# [To do]
Every single record needs to be restated word for word.

# [Input]
(* ===== verification/Fuzz.v ===== *)
(** * The fuzz targets

    [src/fuzz/fuzz_cidr.cpp], [fuzz_frame.cpp] and [fuzz_registration.cpp]: three
    functions that feed arbitrary bytes to the parsers, the trie and the decoder.
    What the fuzzer looks for by trying inputs is shown here for all of them. *)
From S2P Require Import Prelude Cidr Frame Registration Lpm LpmHeap InetModel.
Local Open Scope Z_scope.
Local Open Scope cfd_scope.

(** [reinterpret_cast<const char*>(data)] *)
Definition chars (data : list Z) : text := (λ b, ascii_of_N (Z.to_N b)) <$> data.

(** [std::memcpy(dst.data(), data + off, n)]: both ranges have to exist. *)
Definition copy_from (data : list Z) (off n : nat) (dst : list Z) : run (list Z) :=
  if (off + n <=? length data)%nat then run_opt (memcpy_at 0 (take n (drop off data)) dst) else UB.

Section fuzz.
Context `{Inet} `{Allocator}.

(** The result, and the nodes that are left at the end. An insertion that throws
    ends the harness, its trie destroyed. *)
Definition fuzz_cidr (data : list Z) (m : mem (T := Z)) : run (option Z * mem (T := Z)) :=
  let size := length data in
  if (size <? 8)%nat then Done (Some 0, m)
  else
    let mid := (size / 2)%nat in
    match Cidr_parse (chars (take mid data)) with
    | None => Done (Some 0, m)
    | Some c =>
        let m := ctor 0 m in
        let! r := LpmHeap.insert 0 0 c 1 m in
        if negb r.2 then let! m := dtor 0 r.1 in Done (None, m)
        else
          let! d := run_opt (data !! mid) in
          let f := if Z.land d 1 =? 0 then V4 else V6 in
          let copy := match f with V4 => 4%nat | V6 => 16%nat end in
          let avail := (size - mid - 1)%nat in
          let! bs := copy_from data (mid + 1) (copy `min` avail) zero16 in
          let probe := mkIpAddr f bs in
          let! _ := LpmHeap.lookup 0 probe r.1 in
          let! _ := Cidr_contains c probe in
          let! m := dtor 0 r.1 in
          Done (Some 0, m)
    end.
End fuzz.

Definition fuzz_frame (data : list Z) : run Z :=
  let r := decode data (mkDecodeResult (mkFrameType 0) 0 []) in Done 0.

Definition fuzz_registration (data : list Z) : run Z :=
  let s := chars data in
  let r := base64_decode s [] in
  let! u := parse_uuid s (replicate 16 0) in
  Done 0.

(** ** Lemmas *)

Lemma copy_from_ok data off n dst :
  (off + n ≤ length data)%nat → (n ≤ length dst)%nat →
  copy_from data off n dst = Done (take n (drop off data) ++ drop n dst).
Proof.
  intros Hd Hn. unfold copy_from. rewrite (proj2 (Nat.leb_le _ _)) by done.
  assert (length (take n (drop off data)) = n) as Hl by (rewrite length_take, length_drop; lia).
  rewrite memcpy_at_Some by lia. simpl. by rewrite Hl.
Qed.

Abbreviation tables T := (gmap nat (list (Cidr * T))).

Section fuzz_spec.
Context `{InetLaws} `{Allocator}.

(** No input makes the harness of the blocks and the trie fail: for any bytes
    that the fuzzer can pass, and any allocator, every read of the input is inside
    it, the copy stays within the address, the trie is used safely, the two
    comparisons are defined, and nothing is leaked; with 129 allocations to spare
    nothing throws either. *)
Theorem fuzz_cidr_safe data n :
  bytes_ok data →
  ∃ r m, fuzz_cidr data (empty_mem n) = Done (r, m) ∧ nodes m = ∅ ∧ ((129 ≤ n)%nat → r = Some 0).
Proof.
  intros Hb. unfold fuzz_cidr. destruct (length data <? 8)%nat eqn:Hsize; bool_facts.
  { by eexists _, _. }
  destruct (Cidr_parse (chars (take (length data / 2) data))) as [c|] eqn:Hc; [|by eexists _, _].
  apply Cidr_parse_ok in Hc.
  destruct (ctor_sim _ _ _ 0 (empty_sim (T := Z) n) (lookup_empty _)) as [A Hs].
  destruct (insert_sim 0 _ _ _ 0 c 1 [] Hs (lookup_insert_eq _ _ _) Hc)
    as (m1 & ok & A1 & -> & Hs1 & _ & Hok). cbn [run_bind fst snd].
  assert (∃ rs, (if ok then <[0%nat := [] ++ [(c, 1)]]> (<[0%nat := []]> ∅) else <[0%nat := []]> ∅ : tables Z)
          !! 0%nat = Some rs) as [rs Hrs]
    by (destruct ok; rewrite lookup_insert_eq; eauto).
  destruct (dtor_sim _ _ _ _ _ Hs1 Hrs) as (m2 & A2 & Hdtor & Hs2 & _).
  assert (nodes m2 = ∅) as Hempty.
  { eapply sim_empty. replace (∅ : tables Z) with (delete 0%nat
      (if ok then <[0%nat := [] ++ [(c, 1)]]> (<[0%nat := []]> ∅) else <[0%nat := []]> ∅ : tables Z));
      [exact Hs2|].
    destruct ok; apply map_eq; intros o; destruct (decide (o = 0%nat)) as [->|];
      rewrite ?lookup_delete_eq, ?lookup_empty, ?lookup_delete_ne, ?lookup_insert_ne by done; done. }
  destruct ok; cbn [negb].
  2: { rewrite Hdtor. cbn [run_bind]. eexists _, _. split; [done|]. split; [done|]. intros ?%Hok. done. }
  set (mid := (length data / 2)%nat).
  assert (mid < length data)%nat as Hmid by (apply Nat.div_lt; lia).
  destruct (lookup_lt_is_Some_2 data mid Hmid) as [d Hd]. rewrite Hd. cbn [run_opt run_bind].
  set (f := if Z.land d 1 =? 0 then V4 else V6).
  set (copy := match f with V4 => 4%nat | V6 => 16%nat end).
  assert (copy ≤ 16)%nat by (unfold copy; destruct f; lia).
  rewrite copy_from_ok by (unfold zero16; rewrite ?length_replicate; lia). cbn [run_bind].
  set (bs := take _ _ ++ _).
  assert (ip_ok (mkIpAddr f bs)) as Hip.
  { split; simpl.
    - unfold bs. rewrite length_app, length_take, !length_drop. unfold zero16.
      rewrite length_replicate. lia.
    - unfold bs. apply Forall_app. split; [by apply Forall_take, Forall_drop|].
      apply Forall_drop. unfold zero16. apply Forall_replicate. unfold byte_ok. lia. }
  rewrite (lookup_sim _ _ _ _ _ _ Hs1 Hrs Hip). cbn [run_bind].
  rewrite Cidr_contains_in by done. cbn [run_bind]. rewrite Hdtor. cbn [run_bind].
  by eexists _, _.
Qed.
End fuzz_spec.

(** The parsers of the credentials and the frame decoder. *)
Lemma fuzz_parsers_safe data : fuzz_frame data = Done 0 ∧ fuzz_registration data = Done 0.
Proof.
  split; [done|]. unfold fuzz_registration.
  destruct (parse_uuid_cases (chars data) (replicate 16 0) eq_refl)
    as [(? & ? & ? & ? & ? & _ & _ & ->)|(_ & out' & _ & ->)]; done.
Qed.

(** ** A run *)

Definition sample_data : list Z := (code <$> str "10.0.0.0/8") ++ [0; 10; 1; 2; 3; 0; 0; 0; 0; 0].

Lemma fuzz_cidr_safe_witness :
  ∃ r m, fuzz_cidr sample_data (empty_mem 200) = Done (r, m) ∧ nodes m = ∅ ∧ ((129 ≤ 200)%nat → r = Some 0).
Proof.
  apply (fuzz_cidr_safe sample_data 200). unfold sample_data. vm_compute.
  repeat (apply Forall_cons; split); try apply Forall_nil; done.
Defined.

# [Task solution]
(* ===== verification/Fuzz.v ===== *)
(** * The fuzz targets

    [src/fuzz/fuzz_cidr.cpp], [fuzz_frame.cpp] and [fuzz_registration.cpp]: three
    functions that feed arbitrary bytes to the parsers, the trie and the decoder.
    What the fuzzer looks for by trying inputs is shown here for all of them. *)
From S2P Require Import Prelude Cidr Frame Registration Lpm LpmHeap InetModel.
Local Open Scope Z_scope.
Local Open Scope cfd_scope.

(** [reinterpret_cast<const char*>(data)] *)
Definition chars (data : list Z) : text := (λ b, ascii_of_N (Z.to_N b)) <$> data.

(** [std::memcpy(dst.data(), data + off, n)]: both ranges have to exist. *)
Definition copy_from (data : list Z) (off n : nat) (dst : list Z) : run (list Z) :=
  if (off + n <=? length data)%nat then run_opt (memcpy_at 0 (take n (drop off data)) dst) else UB.

Section fuzz.
Context `{Inet} `{Allocator}.

(** The result, and the nodes that are left at the end. An insertion that throws
    ends the harness, its trie destroyed. *)
Definition fuzz_cidr (data : list Z) (m : mem (T := Z)) : run (option Z * mem (T := Z)) :=
  let size := length data in
  if (size <? 8)%nat then Done (Some 0, m)
  else
    let mid := (size / 2)%nat in
    match Cidr_parse (chars (take mid data)) with
    | None => Done (Some 0, m)
    | Some c =>
        let m := ctor 0 m in
        let! r := LpmHeap.insert 0 0 c 1 m in
        if negb r.2 then let! m := dtor 0 r.1 in Done (None, m)
        else
          let! d := run_opt (data !! mid) in
          let f := if Z.land d 1 =? 0 then V4 else V6 in
          let copy := match f with V4 => 4%nat | V6 => 16%nat end in
          let avail := (size - mid - 1)%nat in
          let! bs := copy_from data (mid + 1) (copy `min` avail) zero16 in
          let probe := mkIpAddr f bs in
          let! _ := LpmHeap.lookup 0 probe r.1 in
          let! _ := Cidr_contains c probe in
          let! m := dtor 0 r.1 in
          Done (Some 0, m)
    end.
End fuzz.

Definition fuzz_frame (data : list Z) : run Z :=
  let r := decode data (mkDecodeResult (mkFrameType 0) 0 []) in Done 0.

Definition fuzz_registration (data : list Z) : run Z :=
  let s := chars data in
  let r := base64_decode s [] in
  let! u := parse_uuid s (replicate 16 0) in
  Done 0.

(** ** Lemmas *)

Lemma copy_from_ok data off n dst :
  (off + n ≤ length data)%nat → (n ≤ length dst)%nat →
  copy_from data off n dst = Done (take n (drop off data) ++ drop n dst).
Proof.
  intros Hd Hn. unfold copy_from. rewrite (proj2 (Nat.leb_le _ _)) by done.
  assert (length (take n (drop off data)) = n) as Hl by (rewrite length_take, length_drop; lia).
  rewrite memcpy_at_Some by lia. simpl. by rewrite Hl.
Qed.

Abbreviation tables T := (gmap nat (list (Cidr * T))).

Section fuzz_spec.
Context `{InetLaws} `{Allocator}.

(** No input makes the harness of the blocks and the trie fail: for any bytes
    that the fuzzer can pass, and any allocator, every read of the input is inside
    it, the copy stays within the address, the trie is used safely, the two
    comparisons are defined, and nothing is leaked; with 129 allocations to spare
    nothing throws either. *)
Theorem fuzz_cidr_safe data n :
  bytes_ok data →
  ∃ r m, fuzz_cidr data (empty_mem n) = Done (r, m) ∧ nodes m = ∅ ∧ ((129 ≤ n)%nat → r = Some 0).
Proof.
  intros Hb. unfold fuzz_cidr. destruct (length data <? 8)%nat eqn:Hsize; bool_facts.
  { by eexists _, _. }
  destruct (Cidr_parse (chars (take (length data / 2) data))) as [c|] eqn:Hc; [|by eexists _, _].
  apply Cidr_parse_ok in Hc.
  destruct (ctor_sim _ _ _ 0 (empty_sim (T := Z) n) (lookup_empty _)) as [A Hs].
  destruct (insert_sim 0 _ _ _ 0 c 1 [] Hs (lookup_insert_eq _ _ _) Hc)
    as (m1 & ok & A1 & -> & Hs1 & _ & Hok). cbn [run_bind fst snd].
  assert (∃ rs, (if ok then <[0%nat := [] ++ [(c, 1)]]> (<[0%nat := []]> ∅) else <[0%nat := []]> ∅ : tables Z)
          !! 0%nat = Some rs) as [rs Hrs]
    by (destruct ok; rewrite lookup_insert_eq; eauto).
  destruct (dtor_sim _ _ _ _ _ Hs1 Hrs) as (m2 & A2 & Hdtor & Hs2 & _).
  assert (nodes m2 = ∅) as Hempty.
  { eapply sim_empty. replace (∅ : tables Z) with (delete 0%nat
      (if ok then <[0%nat := [] ++ [(c, 1)]]> (<[0%nat := []]> ∅) else <[0%nat := []]> ∅ : tables Z));
      [exact Hs2|].
    destruct ok; apply map_eq; intros o; destruct (decide (o = 0%nat)) as [->|];
      rewrite ?lookup_delete_eq, ?lookup_empty, ?lookup_delete_ne, ?lookup_insert_ne by done; done. }
  destruct ok; cbn [negb].
  2: { rewrite Hdtor. cbn [run_bind]. eexists _, _. split; [done|]. split; [done|]. intros ?%Hok. done. }
  set (mid := (length data / 2)%nat).
  assert (mid < length data)%nat as Hmid by (apply Nat.div_lt; lia).
  destruct (lookup_lt_is_Some_2 data mid Hmid) as [d Hd]. rewrite Hd. cbn [run_opt run_bind].
  set (f := if Z.land d 1 =? 0 then V4 else V6).
  set (copy := match f with V4 => 4%nat | V6 => 16%nat end).
  assert (copy ≤ 16)%nat by (unfold copy; destruct f; lia).
  rewrite copy_from_ok by (unfold zero16; rewrite ?length_replicate; lia). cbn [run_bind].
  set (bs := take _ _ ++ _).
  assert (ip_ok (mkIpAddr f bs)) as Hip.
  { split; simpl.
    - unfold bs. rewrite length_app, length_take, !length_drop. unfold zero16.
      rewrite length_replicate. lia.
    - unfold bs. apply Forall_app. split; [by apply Forall_take, Forall_drop|].
      apply Forall_drop. unfold zero16. apply Forall_replicate. unfold byte_ok. lia. }
  rewrite (lookup_sim _ _ _ _ _ _ Hs1 Hrs Hip). cbn [run_bind].
  rewrite Cidr_contains_in by done. cbn [run_bind]. rewrite Hdtor. cbn [run_bind].
  by eexists _, _.
Qed.
End fuzz_spec.

(** The parsers of the credentials and the frame decoder. *)
Lemma fuzz_parsers_safe data : fuzz_frame data = Done 0 ∧ fuzz_registration data = Done 0.
Proof.
  split; [done|]. unfold fuzz_registration.
  destruct (parse_uuid_cases (chars data) (replicate 16 0) eq_refl)
    as [(? & ? & ? & ? & ? & _ & _ & ->)|(_ & out' & _ & ->)]; done.
Qed.

(** ** A run *)

Definition sample_data : list Z := (code <$> str "10.0.0.0/8") ++ [0; 10; 1; 2; 3; 0; 0; 0; 0; 0].

Lemma fuzz_cidr_safe_witness :
  ∃ r m, fuzz_cidr sample_data (empty_mem 200) = Done (r, m) ∧ nodes m = ∅ ∧ ((129 ≤ 200)%nat → r = Some 0).
Proof.
  apply (fuzz_cidr_safe sample_data 200). unfold sample_data. vm_compute.
  repeat (apply Forall_cons; split); try apply Forall_nil; done.
Defined.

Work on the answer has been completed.